A altamente contagiosa variante Ómicron está a obrigar as autoridades chinesas a impor medidas de confinamento cada vez mais extremas, para salvaguardar a estratégia de 'zero casos', assumida como um triunfo político pelo secretário-geral do Partido Comunista Chinês, Xi Jinping.
Xangai, a "capital" económica do país, está há sete semanas sob uma quarentena de facto, com os seus 25 milhões de habitantes proibidos de sair de casa.
A estratégia obriga ao isolamento de todos os casos positivos, incluindo os assintomáticos, em centros de quarentena. Trata-se sobretudo de instalações improvisadas, com as camas distribuídas num espaço comum, sem chuveiros, e com uma casa de banho para centenas ou até milhares de pessoas.

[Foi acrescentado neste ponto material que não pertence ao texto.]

(** * The aggregation API of the context visualizer

    A shallow embedding of [context_visualizer/api]: the four request
    handlers [get_system], [get_topology], [get_workers] and [get_pools],
    with the configuration lookup [_load_config] that the last one calls.

    The handlers work on decoded JSON-like data, so the embedding starts
    with a value type for that data and the handful of Python operations
    the handlers apply to it ([dict.get], [str], [int], [>], [sum], [or],
    truth testing, iteration).  An operation that can raise returns a
    [result]; an exception that no handler catches ends the request and is
    what the handler's model returns.

    Scope of the value model:
    - the data is what JSON holds: null, booleans, integers, floats,
      strings, lists, and dicts with string keys; a dict is an association
      list, looked up first match, in insertion order;
    - a container id enters the handlers only through [str], so it is
      taken as text;
    - strings are byte strings; [int] of a string is Python's grammar on
      ASCII text, and text with a byte above 127 is left to the runtime
      record below;
    - integers are unbounded; their conversion to and from text is subject
      to the interpreter's limit on the number of digits
      ([sys.get_int_max_str_digits()], 4300 unless configured, 0 for none),
      a field of the runtime record below;
    - floats are carried as data of an abstract type: their arithmetic,
      the order on lists and the text of floats, lists and dicts are fields
      of a [runtime] record, so that every statement holds for any
      behaviour of these;
    - a handler's answer is the value it hands to [jsonify], with the
      status code. *)

From Stdlib Require Import ZArith List String Ascii Bool Lia DecimalString.
From Stdlib Require Import DecimalPos Permutation.
Import ListNotations.
Open Scope string_scope.
Open Scope list_scope.
Open Scope Z_scope.
Set Warnings "-register-all".

(** ** Exceptions and results *)

Inductive exn : Type :=
| TypeError
| ValueError
| AttributeError
| OverflowError
| OSError
| YAMLError.

Inductive result (A : Type) : Type :=
| Ok (a : A)
| Raise (e : exn).

Arguments Ok {A} a.
Arguments Raise {A} e.

Definition bind {A B : Type} (m : result A) (k : A -> result B) : result B :=
  match m with
  | Ok a => k a
  | Raise e => Raise e
  end.

Notation "x <- m ;; k" := (bind m (fun x => k))
  (at level 61, m at next level, right associativity).

(** ** Text helpers *)

(** The characters [int] skips around a number: tab, line feed, vertical
    tab, form feed, carriage return and space. *)
Definition is_space (c : ascii) : bool :=
  let n := Z.of_N (N_of_ascii c) in
  ((9 <=? n) && (n <=? 13)) || (n =? 32).

Definition digit_of (c : ascii) : option Z :=
  let n := Z.of_N (N_of_ascii c) in
  if (48 <=? n) && (n <=? 57) then Some (n - 48) else None.

Fixpoint lstrip (s : string) : string :=
  match s with
  | EmptyString => EmptyString
  | String c r => if is_space c then lstrip r else s
  end.

Fixpoint rstrip (s : string) : string :=
  match s with
  | EmptyString => EmptyString
  | String c r =>
      let r' := rstrip r in
      if is_space c && (r' =? "")%string then EmptyString else String c r'
  end.

(** Digits with single underscores between them; [seen] says that the
    previous character was a digit. *)
Fixpoint read_digits (s : string) (acc : Z) (seen : bool) : option Z :=
  match s with
  | EmptyString => if seen then Some acc else None
  | String c r =>
      match digit_of c with
      | Some d => read_digits r (10 * acc + d) true
      | None =>
          if (Ascii.eqb c "_") && seen then read_digits r acc false else None
      end
  end.

(** The grammar of [int(s)] for ASCII text: optional sign, then digits,
    with blanks allowed around the whole. *)
Definition parse_digits (s : string) : option Z :=
  match lstrip (rstrip s) with
  | EmptyString => None
  | String c r =>
      if Ascii.eqb c "+" then read_digits r 0 false
      else if Ascii.eqb c "-" then option_map Z.opp (read_digits r 0 false)
      else read_digits (String c r) 0 false
  end.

"Tenho mais medo de ir para um centro de quarentena do que de apanhar covid-19", resume a portuguesa Raquel Seabra, radicada em Xangai há nove anos.
O abrupto encerramento dos serviços na "capital" económica da China e as ordens para a população ficar em casa criaram também dificuldades no acesso a alimentos e medicamentos.
"Há condomínios que proibiram a entrega de bens, porque acham que podem estar infetados", explica. "Muitas regras carecem de base científica", observa.
A portuguesa admite que a pandemia está a transfigurar a China. "Uma grande parte dos meus amigos já saíram", conta. "A presença estrangeira está a desaparecer".
Uma pesquisa 'online' direcionada à comunidade de expatriados em Xangai, realizada no início deste mês, revelou que 85% dos quase mil entrevistados estão a pensar deixar a China, devido aos confinamentos altamente restritivos e ao encerramento das fronteiras.
"Estou a pensar mudar-me para o Médio Oriente", diz um treinador português de futebol radicado em Xangai. "Tirania por tirania... ao menos lá faz bom tempo", justifica.
Os líderes empresariais europeus alertaram este mês que a estratégia de Pequim ameaça o investimento estrangeiro no país.
A Câmara de Comércio da União Europeia na China disse que cerca de 23% das 372 empresas europeias que responderam a um inquérito estão a considerar sair do país - o nível mais alto no espaço de uma década.
"Estamos a tentar explicar ao Governo chinês que, se a estratégia não mudar, estamos de saída", disse Joerg Wuttke, presidente da Câmara de Comércio.
É difícil de avaliar o nível de descontentamento popular que as medidas estão a gerar, devido à ausência de estudos de opinião ou imprensa livre no país.
Os órgãos chineses continuam a descrever o mundo exterior como "devastado pelo vírus", em contraposição com uma China "segura". Mas, em cidades como Xangai, onde grande parte da população tem ligações ao exterior ou acesso a fontes noticiosas estrangeiras, através do uso de VPN (Virtual Proxy Network, mecanismo que permite contornar a censura na Internet do país) existe hoje "noção do que se passa lá fora", explica André Zhou.
"É clara a discrepância crescente entre a narrativa oficial e o que as pessoas estão a ver", nota. "E as pessoas têm cabeça para pensar", diz.